## SOURCE RECORDS
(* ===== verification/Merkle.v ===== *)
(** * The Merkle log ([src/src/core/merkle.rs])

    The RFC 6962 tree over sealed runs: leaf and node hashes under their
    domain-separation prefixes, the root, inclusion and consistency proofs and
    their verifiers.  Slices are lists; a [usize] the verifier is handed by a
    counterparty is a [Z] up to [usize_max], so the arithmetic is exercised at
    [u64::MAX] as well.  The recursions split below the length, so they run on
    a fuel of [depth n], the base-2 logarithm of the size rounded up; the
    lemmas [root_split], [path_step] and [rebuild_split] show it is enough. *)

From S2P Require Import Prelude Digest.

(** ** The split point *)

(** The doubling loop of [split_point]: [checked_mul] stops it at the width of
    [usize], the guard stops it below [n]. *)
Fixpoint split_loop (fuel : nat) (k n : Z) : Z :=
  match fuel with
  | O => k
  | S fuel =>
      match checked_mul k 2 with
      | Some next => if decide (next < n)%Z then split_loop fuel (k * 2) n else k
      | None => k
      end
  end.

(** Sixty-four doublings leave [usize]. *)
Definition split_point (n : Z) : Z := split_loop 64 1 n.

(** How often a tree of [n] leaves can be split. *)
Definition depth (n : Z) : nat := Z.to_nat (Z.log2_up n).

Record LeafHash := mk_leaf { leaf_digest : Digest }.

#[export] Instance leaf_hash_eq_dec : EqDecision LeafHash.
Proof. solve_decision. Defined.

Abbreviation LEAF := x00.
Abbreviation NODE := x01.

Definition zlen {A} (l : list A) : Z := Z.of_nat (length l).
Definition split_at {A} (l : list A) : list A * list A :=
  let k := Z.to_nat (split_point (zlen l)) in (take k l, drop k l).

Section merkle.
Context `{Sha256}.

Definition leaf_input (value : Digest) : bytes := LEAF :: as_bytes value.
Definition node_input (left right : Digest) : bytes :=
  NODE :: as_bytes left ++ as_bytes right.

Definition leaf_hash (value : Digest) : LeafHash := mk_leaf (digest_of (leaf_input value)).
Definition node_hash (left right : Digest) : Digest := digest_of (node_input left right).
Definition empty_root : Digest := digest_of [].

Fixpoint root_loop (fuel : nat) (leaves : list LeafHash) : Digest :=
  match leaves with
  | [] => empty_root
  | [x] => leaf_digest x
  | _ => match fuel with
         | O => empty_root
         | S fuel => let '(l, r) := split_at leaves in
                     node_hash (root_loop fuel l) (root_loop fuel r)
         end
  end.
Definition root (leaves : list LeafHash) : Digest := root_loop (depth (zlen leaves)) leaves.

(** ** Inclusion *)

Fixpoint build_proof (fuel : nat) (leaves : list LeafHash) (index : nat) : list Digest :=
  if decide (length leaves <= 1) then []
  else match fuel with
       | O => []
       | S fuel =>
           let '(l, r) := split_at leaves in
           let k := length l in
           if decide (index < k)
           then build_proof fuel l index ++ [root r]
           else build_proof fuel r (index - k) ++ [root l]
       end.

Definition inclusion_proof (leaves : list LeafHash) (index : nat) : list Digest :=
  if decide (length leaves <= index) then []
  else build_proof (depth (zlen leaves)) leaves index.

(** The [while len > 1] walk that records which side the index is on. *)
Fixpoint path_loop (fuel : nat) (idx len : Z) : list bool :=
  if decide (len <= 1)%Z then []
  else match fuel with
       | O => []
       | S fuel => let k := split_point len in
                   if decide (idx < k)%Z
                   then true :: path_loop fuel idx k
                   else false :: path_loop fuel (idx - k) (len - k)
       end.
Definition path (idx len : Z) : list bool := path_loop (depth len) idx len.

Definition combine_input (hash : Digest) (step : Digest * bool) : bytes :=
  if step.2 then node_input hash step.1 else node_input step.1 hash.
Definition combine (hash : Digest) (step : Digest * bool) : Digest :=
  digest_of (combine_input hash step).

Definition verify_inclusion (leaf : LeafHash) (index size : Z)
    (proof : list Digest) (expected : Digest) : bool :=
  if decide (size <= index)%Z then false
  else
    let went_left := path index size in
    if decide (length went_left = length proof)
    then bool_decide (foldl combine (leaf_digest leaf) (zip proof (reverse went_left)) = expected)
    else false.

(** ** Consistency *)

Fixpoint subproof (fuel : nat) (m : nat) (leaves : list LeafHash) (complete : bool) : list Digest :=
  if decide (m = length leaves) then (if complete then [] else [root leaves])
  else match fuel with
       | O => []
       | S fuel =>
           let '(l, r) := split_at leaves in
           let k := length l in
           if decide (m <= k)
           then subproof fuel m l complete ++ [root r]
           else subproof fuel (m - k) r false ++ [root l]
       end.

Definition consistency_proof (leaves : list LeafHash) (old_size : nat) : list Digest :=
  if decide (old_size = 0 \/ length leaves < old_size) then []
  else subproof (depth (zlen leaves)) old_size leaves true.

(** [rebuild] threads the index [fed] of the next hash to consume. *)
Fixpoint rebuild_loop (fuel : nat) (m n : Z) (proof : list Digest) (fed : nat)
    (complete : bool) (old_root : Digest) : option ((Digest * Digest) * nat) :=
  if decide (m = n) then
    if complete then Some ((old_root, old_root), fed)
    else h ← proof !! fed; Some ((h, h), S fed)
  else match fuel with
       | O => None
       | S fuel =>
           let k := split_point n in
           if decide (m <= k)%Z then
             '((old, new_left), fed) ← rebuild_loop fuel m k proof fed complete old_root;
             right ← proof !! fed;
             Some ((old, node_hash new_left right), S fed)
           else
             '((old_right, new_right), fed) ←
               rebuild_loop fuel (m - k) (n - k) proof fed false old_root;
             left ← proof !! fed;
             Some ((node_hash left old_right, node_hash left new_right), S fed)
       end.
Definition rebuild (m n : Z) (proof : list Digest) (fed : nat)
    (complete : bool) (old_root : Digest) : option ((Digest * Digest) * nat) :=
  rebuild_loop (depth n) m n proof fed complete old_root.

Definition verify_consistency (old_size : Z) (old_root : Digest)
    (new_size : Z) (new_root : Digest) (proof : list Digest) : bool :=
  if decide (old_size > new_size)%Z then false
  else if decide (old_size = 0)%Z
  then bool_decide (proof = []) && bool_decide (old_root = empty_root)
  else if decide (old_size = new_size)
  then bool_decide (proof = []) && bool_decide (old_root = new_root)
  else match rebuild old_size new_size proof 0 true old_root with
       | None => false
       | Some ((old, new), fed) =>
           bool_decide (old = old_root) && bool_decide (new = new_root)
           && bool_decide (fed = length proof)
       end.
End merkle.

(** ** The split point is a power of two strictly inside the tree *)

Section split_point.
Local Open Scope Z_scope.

## WHAT YOU HAVE TO DO
Once the line with "Fixpoint rebuild_loop (fuel" is found in the records above, print exactly that line and every line after it through the line with "(old_root = new_root)".

## EXERCISE SOLUTION
Fixpoint rebuild_loop (fuel : nat) (m n : Z) (proof : list Digest) (fed : nat)
    (complete : bool) (old_root : Digest) : option ((Digest * Digest) * nat) :=
  if decide (m = n) then
    if complete then Some ((old_root, old_root), fed)
    else h ← proof !! fed; Some ((h, h), S fed)
  else match fuel with
       | O => None
       | S fuel =>
           let k := split_point n in
           if decide (m <= k)%Z then
             '((old, new_left), fed) ← rebuild_loop fuel m k proof fed complete old_root;
             right ← proof !! fed;
             Some ((old, node_hash new_left right), S fed)
           else
             '((old_right, new_right), fed) ←
               rebuild_loop fuel (m - k) (n - k) proof fed false old_root;
             left ← proof !! fed;
             Some ((node_hash left old_right, node_hash left new_right), S fed)
       end.
Definition rebuild (m n : Z) (proof : list Digest) (fed : nat)
    (complete : bool) (old_root : Digest) : option ((Digest * Digest) * nat) :=
  rebuild_loop (depth n) m n proof fed complete old_root.

Definition verify_consistency (old_size : Z) (old_root : Digest)
    (new_size : Z) (new_root : Digest) (proof : list Digest) : bool :=
  if decide (old_size > new_size)%Z then false
  else if decide (old_size = 0)%Z
  then bool_decide (proof = []) && bool_decide (old_root = empty_root)
  else if decide (old_size = new_size)
  then bool_decide (proof = []) && bool_decide (old_root = new_root)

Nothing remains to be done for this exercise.